FMC/HEAA - Faculdade de Medicina de Campos - Hospital Álvaro Alvim (RJ) — Prova 2023
Assinale a alternativa referente à promoção da saúde no âmbito da Política Nacional para a Prevenção e Controle do Câncer.
Política Nacional de Câncer → Fomento à restrição do marketing de alimentos não saudáveis para crianças é medida chave de promoção da saúde.
A Política Nacional para a Prevenção e Controle do Câncer visa abordar os fatores de risco modificáveis, como a alimentação inadequada e a obesidade. A restrição do marketing de alimentos e bebidas com alto teor de sal, calorias, gorduras e açúcar, especialmente para crianças, é uma medida eficaz de promoção da saúde, pois influencia diretamente os hábitos alimentares desde cedo e contribui para a redução da incidência de cânceres relacionados à dieta.
A Política Nacional para a Prevenção e Controle do Câncer no Brasil é uma iniciativa estratégica do Sistema Único de Saúde (SUS) que visa reduzir a incidência e a mortalidade por câncer, além de melhorar a qualidade de vida dos pacientes. Ela reconhece a importância de abordar os fatores de risco modificáveis, como o tabagismo, o consumo de álcool, a inatividade física e, crucialmente, a alimentação inadequada e a obesidade, que são responsáveis por uma parcela significativa dos casos de câncer. A promoção da saúde é um pilar central dessa política, buscando criar ambientes e condições que favoreçam escolhas saudáveis na população. Nesse contexto, a regulamentação do marketing de alimentos e bebidas com alto teor de sal, calorias, gorduras e açúcar, especialmente aqueles direcionados às crianças, é uma medida fundamental. A exposição precoce e massiva a esses produtos contribui para a formação de hábitos alimentares não saudáveis, o aumento da obesidade infantil e, consequentemente, o risco de desenvolvimento de câncer na vida adulta. A intervenção regulatória busca proteger a saúde pública, limitando a influência da indústria alimentícia sobre as escolhas dos consumidores mais vulneráveis. Para os residentes, compreender essa dimensão da saúde pública é essencial. Não se trata apenas de tratar a doença, mas de atuar na sua prevenção primária, por meio de políticas intersetoriais que impactam determinantes sociais da saúde. A promoção de hábitos alimentares saudáveis e a criação de ambientes que os favoreçam são estratégias custo-efetivas para a redução da carga do câncer, exigindo uma visão ampliada da medicina que vai além do consultório e se integra com as políticas governamentais e a participação social.

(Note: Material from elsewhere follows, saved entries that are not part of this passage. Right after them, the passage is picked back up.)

(** X25. After [deleteAnEvent] no event of the component has the id of the
    deleted event, the events of other ids are the ones of before, and a
    second deletion leaves the events as they are. *)
Theorem X25_deleteAnEvent_removes (event : Event.t) (v : Vuecal.t) :
  freshId (Event._eid event) (Part000.deleteAnEvent event v)
  ∧ (∀ e, Event._eid e ≠ Event._eid event →
          (e ∈ Vuecal.mutableEvents (Part000.deleteAnEvent event v)
           ↔ e ∈ Vuecal.mutableEvents v)
          ∧ (e ∈ Vuecal.view_events (Part000.deleteAnEvent event v)
             ↔ e ∈ Vuecal.view_events v))
  ∧ Vuecal.mutableEvents (Part000.deleteAnEvent event (Part000.deleteAnEvent event v))
    = Vuecal.mutableEvents (Part000.deleteAnEvent event v)
  ∧ Vuecal.view_events (Part000.deleteAnEvent event (Part000.deleteAnEvent event v))
    = Vuecal.view_events (Part000.deleteAnEvent event v).
Proof. exact (deleteAnEvent_removes event v). Qed.

(** ** Overlaps *)

(** X26. In a cell whose events have different ids, an id is among the
    overlaps of another id exactly when the test of the inner loop holds
    of their two events, taken in the order of the cell; no id is among
    its own overlaps. *)
Theorem X26_overlaps_exact (tz : Z) (options : Overlaps.Options)
    (cellEvents : list Event.t) :
  NoDup (Event._eid <$> cellEvents) →
  ∃ cellOverlaps longestStreak,
    Part000.checkCellOverlappingEvents tz cellEvents options
      = Some (cellOverlaps, longestStreak)
    ∧ (∀ i j, related cellOverlaps i j
              ↔ overlapIn (Part000.eventInRange tz) options cellEvents i j)
    ∧ ∀ i, ¬ related cellOverlaps i i.
Proof. exact (overlaps_exact (Part000.eventInRange tz) options cellEvents). Qed.

Lemma threeMeetings_ids :
  NoDup (Event._eid <$> [meetingEvent; laterEvent; earlyEvent]).
Proof. apply (bool_decide_unpack _). vm_compute. exact I. Qed.

Lemma X26_overlaps_exact_witness :
  ∃ cellOverlaps longestStreak,
    Part000.checkCellOverlappingEvents 0 [meetingEvent; laterEvent; earlyEvent]
      (Overlaps.mkOptions false 30)
      = Some (cellOverlaps, longestStreak)
    ∧ (∀ i j, related cellOverlaps i j
              ↔ overlapIn (Part000.eventInRange 0) (Overlaps.mkOptions false 30)
                  [meetingEvent; laterEvent; earlyEvent] i j)
    ∧ ∀ i, ¬ related cellOverlaps i i.
Proof.
  exact (X26_overlaps_exact 0 (Overlaps.mkOptions false 30)
           [meetingEvent; laterEvent; earlyEvent] threeMeetings_ids).
Defined.

(** X27. In a cell of timed events of different ids, the id of an event is
    among the overlaps of another event exactly when neither is a
    background event, each starts before the other ends, and their starts
    are close if overlaps are counted per time step. *)
Theorem X27_overlaps_of_timed_events (tz : Z) (options : Overlaps.Options)
    (cellEvents : list Event.t) :
  NoDup (Event._eid <$> cellEvents) →
  (∀ e, e ∈ cellEvents → timed e) →
  ∃ cellOverlaps longestStreak,
    Part000.checkCellOverlappingEvents tz cellEvents options
      = Some (cellOverlaps, longestStreak)
    ∧ ∀ e e2, e ∈ cellEvents → e2 ∈ cellEvents →
        (related cellOverlaps (Event._eid e) (Event._eid e2)
         ↔ e ≠ e2 ∧ Event.background e = false ∧ Event.background e2 = false
           ∧ intervalsMeet e e2 ∧ closeStarts options e e2).
Proof. exact (overlaps_of_timed_events tz options cellEvents). Qed.

Lemma threeMeetings_timed (e : Event.t) :
  e ∈ [meetingEvent; laterEvent; earlyEvent] → timed e.
Proof.
  intros [-> | [-> | [-> | []%elem_of_nil]%elem_of_cons]%elem_of_cons]%elem_of_cons;
    by split.
Qed.

Lemma X27_overlaps_of_timed_events_witness :
  ∃ cellOverlaps longestStreak,
    Part000.checkCellOverlappingEvents 0 [meetingEvent; laterEvent; earlyEvent]
      (Overlaps.mkOptions false 30)
      = Some (cellOverlaps, longestStreak)
    ∧ ∀ e e2, e ∈ [meetingEvent; laterEvent; earlyEvent] →
              e2 ∈ [meetingEvent; laterEvent; earlyEvent] →
        (related cellOverlaps (Event._eid e) (Event._eid e2)
         ↔ e ≠ e2 ∧ Event.background e = false ∧ Event.background e2 = false
           ∧ intervalsMeet e e2 ∧ closeStarts (Overlaps.mkOptions false 30) e e2).
Proof.
  exact (X27_overlaps_of_timed_events 0 (Overlaps.mkOptions false 30)
           [meetingEvent; laterEvent; earlyEvent] threeMeetings_ids threeMeetings_timed).
Defined.

(** X28. In a cell whose events have different ids, every entry of the table
    has the start of its event, and its position is the number of its
    overlaps that come before it in its row: that start earlier, or at the
    same time with a greater id. *)
Theorem X28_positions_count_earlier_overlaps (tz : Z) (options : Overlaps.Options)
    (cellEvents : list Event.t) :
  NoDup (Event._eid <$> cellEvents) →
  ∃ cellOverlaps longestStreak,
    Part000.checkCellOverlappingEvents tz cellEvents options
      = Some (cellOverlaps, longestStreak)
    ∧ startsOf cellEvents cellOverlaps
    ∧ ∀ i r, cellOverlaps !! i = Some r →
             Overlaps.position r = Z.of_nat (length (leftOf cellOverlaps i r)).
Proof.
  exact (positions_count_earlier_overlaps (Part000.eventInRange tz) options cellEvents).
Qed.

Lemma X28_positions_count_earlier_overlaps_witness :
  ∃ cellOverlaps longestStreak,
    Part000.checkCellOverlappingEvents 0 [meetingEvent; laterEvent; earlyEvent]
      (Overlaps.mkOptions false 30)
      = Some (cellOverlaps, longestStreak)
    ∧ startsOf [meetingEvent; laterEvent; earlyEvent] cellOverlaps
    ∧ ∀ i r, cellOverlaps !! i = Some r →
             Overlaps.position r = Z.of_nat (length (leftOf cellOverlaps i r)).
Proof.
  exact (X28_positions_count_earlier_overlaps 0 (Overlaps.mkOptions false 30)
           [meetingEvent; laterEvent; earlyEvent] threeMeetings_ids).
Defined.

(** X29. The streak of an entry is the number of its overlaps plus one
    exactly when every one of its overlaps is among the overlaps of every
    other one. *)
Theorem X29_getOverlapsStreak_full (cellOverlaps : gmap string Overlaps.Record_)
    (event : Overlaps.Record_) :
  (∀ id, id ∈ Overlaps.overlaps event → is_Some (cellOverlaps !! id)) →
  Part000.getOverlapsStreak event cellOverlaps
    = Some (Z.of_nat (length (Overlaps.overlaps event)) + 1)
  ↔ allOverlap cellOverlaps event.
Proof. exact (getOverlapsStreak_full cellOverlaps event). Qed.

Lemma X29_getOverlapsStreak_full_witness :
  Part000.getOverlapsStreak (Overlaps.mk ["2"; "3"] "2019-11-02 09:00" 0) threeOverlaps
    = Some (Z.of_nat (length ["2"; "3"]) + 1)
  ↔ allOverlap threeOverlaps (Overlaps.mk ["2"; "3"] "2019-11-02 09:00" 0).
Proof.
  apply (X29_getOverlapsStreak_full threeOverlaps
           (Overlaps.mk ["2"; "3"] "2019-11-02 09:00" 0)).
  intros id Hid. cbn [Overlaps.overlaps] in Hid.
  apply elem_of_cons in Hid as [-> | Hid]; [eexists; reflexivity |].
  apply list_elem_of_singleton in Hid as ->. eexists; reflexivity.
Defined.

(** X30. The longest streak that [checkCellOverlappingEvents] returns is the
    greatest of the streaks of the entries of the table that it returns;
    it is 0 for a cell without events. *)
Theorem X30_longestStreak_is_greatest (tz : Z) (options : Overlaps.Options)
    (cellEvents : list Event.t) :
  ∃ cellOverlaps longestStreak,
    Part000.checkCellOverlappingEvents tz cellEvents options
      = Some (cellOverlaps, longestStreak)
    ∧ (∀ i r, cellOverlaps !! i = Some r →
              ∃ s, Part000.getOverlapsStreak r cellOverlaps = Some s ∧ s <= longestStreak)
    ∧ ((cellEvents = [] ∧ longestStreak = 0)
       ∨ ∃ i r, cellOverlaps !! i = Some r
                ∧ Part000.getOverlapsStreak r cellOverlaps = Some longestStreak).
Proof. exact (longestStreak_is_greatest (Part000.eventInRange tz) options cellEvents). Qed.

A regulamentação do marketing de alimentos, especialmente para crianças, é crucial para reduzir a exposição a produtos ultraprocessados ricos em sal, açúcar e gorduras, que são fatores de risco para obesidade e diversos tipos de câncer. Isso promove escolhas alimentares mais saudáveis.
Os pilares incluem a promoção da saúde, a detecção precoce, o diagnóstico e tratamento oportunos, a reabilitação e os cuidados paliativos, visando uma abordagem integral e contínua da doença.
Uma alimentação saudável, rica em frutas, vegetais e fibras, e pobre em alimentos ultraprocessados, carnes vermelhas e embutidos, ajuda a manter um peso saudável, reduz a inflamação e fornece antioxidantes, diminuindo o risco de desenvolvimento de vários tipos de câncer.